## WORK REQUIRED
Repeat the records below line by line, exactly, finishing on the line that contains "let! bs := src".

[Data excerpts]
*** Block opens ***
Lemma val_bytes_len len v w bs w' : val_bytes len v w = Ok (bs, w') -> zlen bs = zlen (replicate (Z.to_nat len) 0).
Proof.
  unfold val_bytes. destruct v as [l|]; [|done]. destruct (Z.leb_spec len (zlen l)); [|done]. intros [= <- _].
  rewrite zlen_replicate. unfold slice, zlen in *. rewrite length_take, drop_0. lia.
Qed.

(** The helper data becomes a new block with what [src] reads. *)
Lemma info_run h G loose w p m ct len src (csrc : C (list Z)) :
  mem_inv h G loose -> G !! p = Some (m, ct) ->
  (forall w bs w', src w = Ok (bs, w') -> zlen bs = zlen (replicate (Z.to_nat len) 0)) ->
  (forall h1 m1 ct1 w1, mem_inv h1 (<[p := (m1, ct1)]> G) loose -> csrc h1 w1 = lift src h1 w1) ->
  simulates (fun ct _ h' => now G loose p ct h')
    ((let! ok := malloc_ok in if negb ok then ret (with_ct_helper_info None ct) else
      let! bs := src in ret (with_ct_helper_info (Some bs) ct)) w)
    ((let& q := calloc_bytes len in put_member p HHelperInfo q ;;&
      match q with None => cret tt | Some l => let& bs := csrc in write_block l bs end)
      (mk_cheap (drop_block (mc_helper_info m) (ch_blocks h)) (ch_fresh h)) w).
Proof.
  intros Hinv E Hsrc Hcsrc.
  eapply (replace_then h G loose w p m ct Hinv E _ HHelperInfo (BBytes (replicate (Z.to_nat len) 0))); [done|done|].
  intros ok q h1 w1 [-> Hq]. destruct ok; cbn [negb]; cbv beta iota; [|apply simulates_ret; by eexists].
  unfold cbind, bind. rewrite (Hcsrc _ _ _ _ Hq). unfold lift, bind. destruct (src w1) as [[bs w2]| | |] eqn:Es; try done.
  destruct (field_some h1 _ loose p _ _ Hq (lookup_insert_eq _ _ _) HHelperInfo (ch_fresh h)) as (b & Hb & _ & Hl); [done|].
  cbn in Hb. injection Hb as <-.
  destruct (write_run h1 _ loose w2 p _ _ Hq (lookup_insert_eq _ _ _) HHelperInfo _ _ bs eq_refl Hl) as (h2 & Hr & Hi);
    [by rewrite (Hsrc _ _ _ Es)|]. cbn [ret]. rewrite Hr. split; [done|]. apply now_at in Hi. by rewrite set_val_twice in Hi.
Qed.

Lemma put_member_end p f q h w : put_member p f q h w = (put_member p f q ;;& cret tt) h w.
Proof. unfold cbind, bind. by destruct (put_member p f q h w) as [[[[] ?] ?]| | |]. Qed.
Lemma cbind_assoc {A B D} (c : C A) (k : A -> C B) (g : B -> C D) h w :
  (cbind (cbind c k) g) h w = (cbind c (fun x => cbind (k x) g)) h w.
Proof. unfold cbind, bind. by destruct (c h w) as [[[? ?] ?]| | |]. Qed.
Lemma alloc_bind {A B} (x : A) (k : option A -> M B) w :
  bind (let! ok := malloc_ok in if (ok : bool) then ret (Some x) else ret None) k w =
  bind malloc_ok (fun ok => k (if (ok : bool) then Some x else None)) w.
Proof. unfold bind, malloc_ok. by destruct (w_alloc w) as [|[] ?]. Qed.

(** * Copies of the members with blocks *)

Section Copy.
Context (h : cheap) (G : objects) (loose : gmap Z block) (w : world) (p1 p2 : Z) (m1 m2 : mct) (ct1 ct2 : nf_conntrack).
Hypothesis (Hinv : mem_inv h G loose) (E1 : G !! p1 = Some (m1, ct1)) (E2 : G !! p2 = Some (m2, ct2)) (Hne : p1 <> p2).

Lemma copy_secctx_mem_run :
  simulates (fun ct _ h' => now G loose p1 ct h') (copy_attr_secctx ct1 ct2 w) (copy_attr_secctx_mem p1 p2 h w).
Proof.
  eapply simulates_run; [by eapply ct_at_run|].
  destruct (clear_run h G loose w p1 m1 ct1 Hinv E1 HSecctx) as (h1 & Hr & Hi). eapply simulates_run; [exact Hr|].
  assert (E2' := E2). rewrite <- (lookup_insert_ne G p1 p2 (set_f HSecctx None m1, set_val HSecctx None ct1) Hne) in E2'.
  eapply simulates_run; [by eapply ct_at_run|]. unfold copy_attr_secctx.
  destruct (mc_secctx m2) as [l|] eqn:El.
  - destruct (field_some _ _ _ _ _ _ Hi E2' HSecctx l El) as (b & Hb & _ & Hl).
    apply fmap_Some in Hb as (s & -> & ->). unfold strdup, strdup_mem. rewrite cbind_assoc.
    eapply simulates_run; [unfold bytes_at; cbn; rewrite Hl; done|]. destruct (cstring s) as [c|]; [|done].
    rewrite alloc_bind.
    eapply (fill_then h1 _ loose w p1 (set_f HSecctx None m1) _ Hi (lookup_insert_eq _ _ _) _ HSecctx (BBytes c));
      [done|done|intros; apply put_member_end|].
    intros ok q h2 w2 [_ Hq]. apply now_at in Hq. rewrite set_val_twice in Hq.
    destruct ok; cbn; split; (done || by destruct ct1).
  - pose proof (field_none _ _ _ _ _ _ Hi E2' HSecctx El) as Hv. apply fmap_None in Hv as ->. apply simulates_ret. by eexists.
Qed.

(** The member of [dest] becomes a copy of the bitmask of [orig]. *)
Lemma copy_mask_run f :
  f = HConnlabels \/ f = HConnlabelsMask ->
  simulates (fun ct _ h' => now G loose p1 ct h')
    ((let! l := do_copy_attr_connlabels (mask_of (val_f f ct1)) (mask_of (val_f f ct2)) in ret (set_val f (BMask <$> l) ct1)) w)
    ((let& q := do_copy_attr_connlabels_mem (get_f f m1) (get_f f m2) in put_member p1 f q) h w).
Proof.
  intros Hf. unfold do_copy_attr_connlabels_mem. destruct (get_f f m2) as [l|] eqn:El.
  - destruct (field_some _ _ _ _ _ _ Hinv E2 f l El) as (b & Hb & Hfit & Hl). rewrite Hb.
    destruct b as [|?|b]; [by destruct f|by destruct Hf; subst|]. cbn [mask_of do_copy_attr_connlabels].
    rewrite cbind_assoc. eapply simulates_run; [by apply (free_field_run h G loose w p1 m1 ct1)|].
    unfold nfct_bitmask_clone_mem. rewrite cbind_assoc. eapply simulates_run.
    { unfold mask_at. cbn. replace (drop_block (get_f f m1) (ch_blocks h) !! l) with (Some (BMask b)); [done|].
      destruct (get_f f m1) as [l'|] eqn:El'; cbn; [|done]. rewrite lookup_delete_ne; [done|].
      apply (inv_sep _ _ _ Hinv (OField p1 f) (OField p2 f)); [by apply (place_field _ _ _ _ _ _ E1)|by apply (place_field _ _ _ _ _ _ E2)|congruence]. }
    unfold nfct_bitmask_clone. rewrite alloc_bind.
    eapply (replace_then h _ loose w p1 m1 ct1 Hinv E1 _ f (BMask b)); [done|intros; apply put_member_end|].
    intros ok q h2 w2 [_ Hq]. apply simulates_ret. eexists. by destruct ok.
  - rewrite (field_none _ _ _ _ _ _ Hinv E2 f El). cbn [mask_of do_copy_attr_connlabels].
    eapply (simulates_run _ _ (cret _)); [done|]. rewrite (put_member_same h G loose w p1 m1 ct1 Hinv E1 f). cbn.
    split; [done|]. replace (set_val f (BMask <$> mask_of (val_f f ct1)) ct1) with ct1 by (rewrite <- (set_val_same f ct1) at 1; destruct Hf; subst f; cbn; by destruct (_ ct1)).
    by eapply now_same.
Qed.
*** Block closes ***
## EXERCISE RESULT
Lemma val_bytes_len len v w bs w' : val_bytes len v w = Ok (bs, w') -> zlen bs = zlen (replicate (Z.to_nat len) 0).
Proof.
  unfold val_bytes. destruct v as [l|]; [|done]. destruct (Z.leb_spec len (zlen l)); [|done]. intros [= <- _].
  rewrite zlen_replicate. unfold slice, zlen in *. rewrite length_take, drop_0. lia.
Qed.

(** The helper data becomes a new block with what [src] reads. *)
Lemma info_run h G loose w p m ct len src (csrc : C (list Z)) :
  mem_inv h G loose -> G !! p = Some (m, ct) ->
  (forall w bs w', src w = Ok (bs, w') -> zlen bs = zlen (replicate (Z.to_nat len) 0)) ->
  (forall h1 m1 ct1 w1, mem_inv h1 (<[p := (m1, ct1)]> G) loose -> csrc h1 w1 = lift src h1 w1) ->
  simulates (fun ct _ h' => now G loose p ct h')
    ((let! ok := malloc_ok in if negb ok then ret (with_ct_helper_info None ct) else
      let! bs := src in ret (with_ct_helper_info (Some bs) ct)) w)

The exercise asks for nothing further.